--- Supplied data Enclosed Below ---

(** X4.  The requests the loop over the calls of a turn sends to the tool
    server.  When every call is dispatched, the server is sent exactly
    one request per call, in the order of the calls, each under its
    call's name with the arguments its payload decodes to.  Otherwise
    the loop stops at the first call that gives no result, in the very
    state that call left: the server has been sent the requests of the
    calls before it, followed at most by the request of that call, and
    none of the calls after it. *)
Theorem dispatchToolCalls_invocations toolCalls st :
  (∃ (results : list string) (st' : State) (events : list Event),
     Dispatched st toolCalls results st' ∧
     dispatchToolCalls toolCalls st = (Returned (), st') ∧
     trace st' = trace st ++ events ∧
     Forall2 sentFor toolCalls (invocationsOf events)) ∨
  (∃ (before : list openai.ChatCompletionMessageToolCall) toolCall
     (after : list openai.ChatCompletionMessageToolCall)
     (results : list string) (st1 : State) (o : Outcome unit) (st' : State)
     (events : list Event),
     toolCalls = before ++ toolCall :: after ∧
     Dispatched st before results st1 ∧
     Undispatched st1 toolCall o st' ∧
     dispatchToolCalls toolCalls st = (o, st') ∧
     trace st' = trace st ++ events ∧
     (Forall2 sentFor before (invocationsOf events) ∨
      Forall2 sentFor (before ++ [toolCall]) (invocationsOf events))).
Proof.
  destruct (dispatchToolCalls_first_failure toolCalls st)
    as [(results & st' & Hd & Hrun)
       |(before & toolCall & after & results & st1 & o & st' & Heq & Hd & Hu & Hrun)].
  - left. destruct (Dispatched_invocations _ _ _ _ Hd) as (events & Ht & Hall).
    by exists results, st', events.
  - right. destruct (Dispatched_invocations _ _ _ _ Hd) as (events & Ht & Hall).
    destruct (Undispatched_invocations _ _ _ _ Hu) as (events' & Ht' & Hi).
    exists before, toolCall, after, results, st1, o, st', (events ++ events').
    split; [done|]. split; [done|]. split; [done|]. split; [done|].
    split; [by rewrite Ht', Ht, app_assoc|].
    rewrite invocationsOf_app.
    destruct Hi as [->|(req & -> & Hs)].
    + left. by rewrite app_nil_r.
    + right. apply Forall2_app; [done|]. by repeat constructor.
Qed.

End Invocations.

(** ** The requests of a run of the loop *)

Section Requests.
Context `{Environment}.

Implicit Types (toolsSchema : list openai.ChatCompletionToolParam) (model : string).
Implicit Types (responses : list (result openai.ChatCompletion)) (st : State).

#[local] Arguments agentLoop : simpl never.
#[local] Arguments dispatchToolCalls : simpl never.

Lemma requestsOf_app (l1 l2 : list Event) :
  requestsOf (l1 ++ l2) = requestsOf l1 ++ requestsOf l2.
Proof. induction l1 as [|[] l1 IH]; simpl; by rewrite ?IH. Qed.

Lemma requestsOf_dispatch (events : list Event) :
  Forall dispatchEvent events → requestsOf events = [].
Proof. induction 1 as [|[] events He _ IH]; simpl; done. Qed.

Lemma requestsOf_contentDisplay (content : string) :
  requestsOf (contentDisplay content) = [].
Proof. unfold contentDisplay. by destruct (String.eqb content ""). Qed.

(** The loop over the calls of a turn only ever appends to the
    conversation. *)
Lemma dispatchToolCalls_grows (toolCalls : list openai.ChatCompletionMessageToolCall) :
  ∀ st, Messages st `prefix_of` Messages (dispatchToolCalls toolCalls st).2.
Proof.
  induction toolCalls as [|toolCall toolCalls IH]; intros st; [done|].
  rewrite dispatchToolCalls_cons.
  destruct (callTool_cases toolCall st) as [([result [err|]] & st1 & -> & Hm & _)|(d & ->)];
    simpl; try by rewrite ?Hm.
  etrans; [|apply IH]. simpl. rewrite Hm. by apply prefix_app_r.
Qed.

(** The events a turn with tool calls adds before the loop goes on or the
    process ends: the completion call, the text, and those of the
    dispatch, which hold no completion call. *)
Lemma turn_events toolsSchema model (message : openai.ChatCompletionMessage) st :
  ∃ events : list Event,
    trace (dispatchToolCalls (openai.ToolCalls message)
             (turnStart toolsSchema model message st)).2 =
      trace st ++ completionEvent toolsSchema model st :: events ∧
    requestsOf events = [].
Proof.
  destruct (dispatchToolCalls_emits (openai.ToolCalls message)
              (turnStart toolsSchema model message st)) as (events & Ht & Hall).
  exists (contentDisplay (openai.Content message) ++ events). split.
  - rewrite Ht. simpl. by rewrite <- app_assoc.
  - by rewrite requestsOf_app, requestsOf_contentDisplay, (requestsOf_dispatch _ Hall).
Qed.

(** X3.  The completion calls of a run of the loop.  The first carries the
    conversation the loop starts with.  Every one carries the same tools
    and the same model, and a conversation that extends the starting one
    and is extended by the one the run ends with.  Each call's
    conversation extends that of every earlier call: the conversation is
    only ever appended to. *)
Theorem agentLoop_requests toolsSchema model responses :
  ∀ st, ∃ (events : list Event) (rest : list openai.ChatCompletionNewParams),
    trace (agentLoop toolsSchema model responses st).2 = trace st ++ events ∧
    requestsOf events =
      {| openai.Tools := toolsSchema; openai.Model := model;
         openai.Messages := Messages st |} :: rest ∧
    Forall (λ p, openai.Tools p = toolsSchema ∧ openai.Model p = model ∧
                 Messages st `prefix_of` openai.Messages p ∧
                 openai.Messages p
                   `prefix_of` Messages (agentLoop toolsSchema model responses st).2)
      (requestsOf events) ∧
    (∀ (i j : nat) (p q : openai.ChatCompletionNewParams),
       (i ≤ j)%nat →
       requestsOf events !! i = Some p → requestsOf events !! j = Some q →
       openai.Messages p `prefix_of` openai.Messages q).
Proof.
  assert (Hone : ∀ st (o : Outcome unit) (st' : State) (events : list Event),
            trace st' = trace st ++ completionEvent toolsSchema model st :: events →
            requestsOf events = [] →
            Messages st `prefix_of` Messages st' →
            ∃ (events : list Event) (rest : list openai.ChatCompletionNewParams),
              trace (o, st').2 = trace st ++ events ∧
              requestsOf events =
                {| openai.Tools := toolsSchema; openai.Model := model;
                   openai.Messages := Messages st |} :: rest ∧
              Forall (λ p, openai.Tools p = toolsSchema ∧ openai.Model p = model ∧
                           Messages st `prefix_of` openai.Messages p ∧
                           openai.Messages p `prefix_of` Messages (o, st').2)
                (requestsOf events) ∧
              (∀ (i j : nat) (p q : openai.ChatCompletionNewParams),
                 (i ≤ j)%nat →
                 requestsOf events !! i = Some p → requestsOf events !! j = Some q →
                 openai.Messages p `prefix_of` openai.Messages q)).
  { intros st o st' events Ht Hr Hm. eexists _, []. split; [exact Ht|].
    simpl. rewrite Hr. split; [done|]. split; [by repeat constructor|].
    intros [|i] [|j] p q Hij Hp Hq; simplify_eq/=; done. }
  induction responses as [|[completion|err] responses IH]; intros st.
  - rewrite agentLoop_nil. by apply (Hone st _ _ []).
  - destruct (openai.Choices completion) as [|choice more] eqn:Hc.
    { rewrite agentLoop_no_choice by done. by apply (Hone st _ _ []). }
    destruct (openai.ToolCalls (openai.Message choice)) as [|tc tcs] eqn:Hcalls.
    { erewrite agentLoop_stop by done.
      apply (Hone st _ _ (contentDisplay (openai.Content (openai.Message choice))));
        [done|apply requestsOf_contentDisplay|done]. }
    erewrite agentLoop_turn; [|done|by rewrite Hcalls].
    destruct (turn_events toolsSchema model (openai.Message choice) st)
      as (events & Ht & Hr).
    pose proof (dispatchToolCalls_grows (openai.ToolCalls (openai.Message choice))
                  (turnStart toolsSchema model (openai.Message choice) st)) as Hgrow.
    assert (Hm : Messages st `prefix_of`
                 Messages (dispatchToolCalls (openai.ToolCalls (openai.Message choice))
                             (turnStart toolsSchema model (openai.Message choice) st)).2).
    { etrans; [|exact Hgrow]. simpl. by apply prefix_app_r. }
    destruct (dispatchToolCalls _ _) as [[[]|msg|p|] st2]; simpl in Ht, Hm;
      try by apply (Hone st _ _ events).
    destruct (IH st2) as (events' & rest' & Ht' & Hr' & Hall' & Hchain').
    exists (completionEvent toolsSchema model st :: events ++ events'), (requestsOf events').
    split; [by rewrite Ht', Ht, <- app_assoc|].
    split; [simpl; by rewrite requestsOf_app, Hr|].
    assert (Hst2 : Messages st2
                   `prefix_of` Messages (agentLoop toolsSchema model responses st2).2).
    { rewrite Hr' in Hall'. by apply Forall_cons in Hall' as ((_ & _ & _ & ?) & _). }
    split.
    + simpl. rewrite requestsOf_app, Hr. simpl. constructor.
      * repeat split; [done|]. by etrans.
      * eapply Forall_impl; [exact Hall'|]. intros p (? & ? & ? & ?).
        repeat split; try done. by etrans.
    + simpl. rewrite requestsOf_app, Hr. simpl.
      intros [|i] [|j] p q Hij Hp Hq; simpl in Hp, Hq.
      * by simplify_eq.
      * simplify_eq. simpl.
        assert (Hq' : q ∈ requestsOf events') by by eapply list_elem_of_lookup_2.
        rewrite Forall_forall in Hall'. destruct (Hall' q Hq') as (_ & _ & ? & _).
        by etrans.
      * lia.
      * eapply (Hchain' i j); [lia|done|done].
  - rewrite agentLoop_Err. by apply (Hone st _ _ []).
Qed.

--- End of Enclosed Supplied data ---

Problem requirements: Copy out only the lines of the records above from the one with "first carries the" through the one with "st, ∃ (events", exactly as they stand, both included.

Task response:
(** X3.  The completion calls of a run of the loop.  The first carries the
    conversation the loop starts with.  Every one carries the same tools
    and the same model, and a conversation that extends the starting one
    and is extended by the one the run ends with.  Each call's
    conversation extends that of every earlier call: the conversation is
    only ever appended to. *)
Theorem agentLoop_requests toolsSchema model responses :
  ∀ st, ∃ (events : list Event) (rest : list openai.ChatCompletionNewParams),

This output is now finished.